Un anniversaire est également un moyen d’encourager les donateurs un peu partout au pays. Autant pour favoriser le don en tant que tel, mais aussi pour inviter les gens à réfléchir à la façon dont ces dons sont exécutés. Donc c’est une célébration, mais surtout un moment de réflexion, alors que l’on évolue dans un contexte de plus en plus difficile pour beaucoup de citoyens.

L.A. : Vous mentionnez des secteurs qui sont traditionnellement liés à l’État, comme le logement ou les changements climatiques. Pensez-vous que l’on assiste à un basculement de la responsabilité vers la philanthropie sur ces questions ?

J-M.M. : On fait très attention de ne pas tomber là-dedans. La philanthropie ne remplacera jamais le gouvernement, même si elle a beaucoup évolué. Le but est plutôt de collaborer avec les gouvernements pour créer un effet de levier et avoir une répercussion sociale. Notre mission est d’encourager l’adoption de politiques publiques qui renforcent la philanthropie.

L.A. : Lors de la conférence, une importance particulière a été accordée à la réconciliation. À votre avis, quel est le rôle de la philanthropie dans cet immense chantier ?

J-M.M. : Il y a une dizaine d’années, à la suite des recommandations de la Commission de vérité et de réconciliation, 80 fondations ont signé une déclaration d’action philanthropique en ce sens. Depuis, nous sommes heureux de constater que beaucoup d’autres organisations se sont mises en action auprès des nations autochtones. C’est donc dire que le travail a déjà commencé. Le plus intéressant, c’est qu’il y a de plus en plus de fondations philanthropiques pilotées par des Autochtones, pour des Autochtones. C’est inspirant.

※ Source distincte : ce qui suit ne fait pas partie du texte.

(** C35. The catalog answers with the best prefix.  The index of one bucket per first
    byte is an optimisation of reading the whole table: a model resolves to a provider
    exactly when some row's prefix fits it and no fitting row is better, a namespaced
    prefix being better than a bare one and a longer one than a shorter; and it
    resolves to nothing exactly when no prefix of the table fits, there being no
    default. *)
Theorem catalog_answers_best_prefix tsv c model :
  parse tsv = Ok c →
  (∀ id, catalog_provider_id c model = Some id ↔ ∃ pre, best (providers c) model pre id) ∧
  (catalog_provider_id c model = None ↔ ∀ pre id, ¬ fits (providers c) model pre id).
Proof.
  intros (ps & -> & Hb)%parse_providers. rewrite (catalog_lookup c ps) by done.
  pose proof (catalog_find ps model) as Hf. destruct (mbind _ _) as [[i [pre id]]|]; simpl.
  - split.
    + intros id'. split; [intros [= <-]; eauto|]. intros [pre' Hbest]. f_equal. by eapply best_unique.
    + split; [done|]. intros Hn. destruct Hf as [Hf _]. by apply Hn in Hf.
  - split; [|done]. intros id. split; [done|]. intros (pre & Hfit & _). by apply Hf in Hfit.
Qed.

(** ** Every routed provider can be keyed *)

Lemma index_spec (ps : list ProviderDef) (k : nat) (m : gmap bytes nat) id :
  let m' := foldl (λ m ip, <[pd_id ip.2 := ip.1]> m) m (imap (λ i d, ((k + i)%nat, d)) ps) in
  (∃ i d, ps !! i = Some d ∧ pd_id d = id ∧ m' !! id = Some (k + i)%nat) ∨
  (id ∉ pd_id <$> ps ∧ m' !! id = m !! id).
Proof.
  revert k m. induction ps as [|d ps IH]; intros k m m'; [right; split; [apply not_elem_of_nil|done]|].
  assert (m' = foldl (λ m ip, <[pd_id ip.2 := ip.1]> m) (<[pd_id d := k]> m) (imap (λ i d, ((S k + i)%nat, d)) ps)) as ->.
  { unfold m'. rewrite imap_cons. simpl. rewrite Nat.add_0_r. f_equal. apply imap_ext. intros i x _. simpl. f_equal. lia. }
  destruct (IH (S k) (<[pd_id d := k]> m)) as [(i & x & Hi & Hx & E)|[Hn E]].
  - left. exists (S i), x. split_and!; [done|done|]. rewrite E. f_equal. lia.
  - rewrite E. destruct (decide (pd_id d = id)) as [<-|Hne].
    + left. exists 0%nat, d. rewrite lookup_insert_eq. split_and!; [done|done|f_equal; lia].
    + right. rewrite lookup_insert_ne by done. split; [|done]. rewrite fmap_cons, not_elem_of_cons. split; [congruence|done].
Qed.

Lemma by_id_spec tsv c id : parse tsv = Ok c → id ∈ pd_id <$> providers c → ∃ d, by_id c id = Some d ∧ d ∈ providers c ∧ pd_id d = id.
Proof.
  unfold parse. intros (ps & _ & Hp)%rbind_Ok. case_bool_decide; [done|]. injection Hp as <-. intros Hin.
  unfold by_id. cbn [providers by_id_index] in *.
  destruct (index_spec ps 0 ∅ id) as [(i & d & Hi & Hd & E)|[Hn _]]; [|done].
  exists d. split_and!; [|by eapply list_elem_of_lookup_2|done]. change (imap pair ps) with (imap (λ i d, ((0 + i)%nat, d)) ps).
  rewrite E. done.
Qed.

(** A provider id that the configuration reader accepts is one a key can be stored
    for, if the table has the keyless local provider. *)
Lemma known_id_known c p : is_Some (by_id c (lit "ollama")) → is_known_provider_id c p = true → is_known_provider c p = true.
Proof.
  intros [d Ho]. unfold is_known_provider_id, is_known_provider, env_var_for_provider_id, api_key_env.
  rewrite !orb_true_iff, !bool_decide_eq_true. rewrite negb_true_iff, bool_decide_eq_false. intros [->|Hne].
  - right. by rewrite Ho.
  - repeat (case_bool_decide as E; [left; subst p; by apply (bool_decide_unpack _)|clear E]).
    right. by destruct (by_id c p).
Qed.

(** What is routed can be keyed.  If the configuration reader accepted the providers
    of the operator's aliases, then every provider that the model map answers, by an
    alias, by a native prefix or from the table, is one the key upload accepts: a model
    never dispatches to a provider for which no key can be stored. *)
Theorem routed_is_usable tsv c alias model p :
  parse tsv = Ok c → is_Some (by_id c (lit "ollama")) →
  (∀ m a, alias m = Some a → is_known_provider_id c (provider_id a) = true) →
  provider_id_for_model c alias model = Some p → is_known_provider c p = true.
Proof.
  intros Hc Ho Hal. unfold provider_id_for_model. destruct (alias model) as [a|] eqn:Ea.
  { intros [= <-]. apply known_id_known; eauto. }
  destruct (list_find _ NATIVE_PREFIXES) as [[i row]|] eqn:En.
  - intros [= <-]. apply list_find_Some in En as (Hi & _). apply list_elem_of_lookup_2 in Hi.
    unfold NATIVE_PREFIXES in Hi. repeat (apply elem_of_cons in Hi as [->|Hi]; [done|]). by apply not_elem_of_nil in Hi.
  - intros Hp. pose proof Hc as Hc'. apply parse_providers in Hc' as (ps & Eps & Ebk).
    rewrite (catalog_lookup c ps) in Hp by done. pose proof (catalog_find ps model) as Hf.
    destruct (mbind _ _) as [[i [pre id]]|]; [|done]. injection Hp as <-. destruct Hf as [((d & Hd & <- & _) & _) _].
    destruct (by_id_spec tsv c (pd_id d) Hc) as (d' & E & _); [rewrite Eps; by apply list_elem_of_fmap_2|].
    unfold is_known_provider. simpl. rewrite E. apply orb_true_r.
Qed.

(** ** A small table *)

Definition tsv_row (fields : list string) : bytes :=
  match fields with
  | [] => [newline]
  | f :: fs => lit f ++ (fs ≫= λ f, tab :: lit f) ++ [newline]
  end.

Definition small_tsv : bytes :=
  tsv_row ["# generated"%string]
  ++ tsv_row ["id"; "label"; "base_url"; "base_url_env"; "api_key_env"; "prefixes"]%string
  ++ tsv_row ["groq"; "Groq"; "https://api.groq.com/openai"; "GROQ_BASE_URL"; "GROQ_API_KEY"; "groq/,llama"; "true"; "files,batch"]%string
  ++ tsv_row ["ollama"; "Ollama"; "http://localhost:11434"; "OLLAMA_BASE_URL"; ""; "ollama/"; "false"]%string
  ++ tsv_row ["perplexity"; "Perplexity"; "https://api.perplexity.ai"; "PERPLEXITY_BASE_URL"; "PERPLEXITY_API_KEY"; "llama-3.1-sonar"]%string.

Definition small_catalog : Catalog :=
  match parse small_tsv with Ok c => c | Err _ => {| providers := []; by_id_index := ∅; buckets := [] |} end.

Definition no_alias (_ : bytes) : option ModelAlias := None.

Example small_catalog_lookups :
  catalog_provider_id small_catalog (lit "llama-3.1-sonar-large") = Some (lit "perplexity") ∧
  catalog_provider_id small_catalog (lit "llama-3.3-70b") = Some (lit "groq") ∧
  catalog_provider_id small_catalog (lit "groq/llama-3.1-sonar") = Some (lit "groq") ∧
  catalog_provider_id small_catalog (lit "mystery") = None ∧
  provider_id_for_model small_catalog no_alias (lit "vertex/gemini-2.5-pro") = Some (lit "vertex") ∧
  responses_wire small_catalog (lit "groq") = true ∧ responses_wire small_catalog (lit "ollama") = false ∧
  from_option (λ d, has_capability d (lit "batch")) false (by_id small_catalog (lit "groq")) = true ∧
  parse (lit "groq") = Err (MalformedRow (lit "groq")).
Proof. vm_compute. done. Qed.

Les questions liées à la réconciliation sont restées trop longtemps dans l’angle mort de la philanthropie, et il reste beaucoup de travail à faire. C’est un énorme chantier. Toutefois, nous tenons à soutenir nos partenaires autochtones dans leurs démarches. Ils ont besoin d’alliés, d’appuis financiers et de logistique, autant dans les communautés rurales que dans les villes.

L.A. : Quelles compétences les membres présents lors de la conférence étaient-ils spécifiquement venus chercher ?

J-M.M. : La gouvernance a été un gros sujet d’échange lors de la conférence. Plusieurs cherchent à renforcer et à solidifier leur impact par cette voie. Il s’agit vraiment de réfléchir à l’influence que vous voulez avoir.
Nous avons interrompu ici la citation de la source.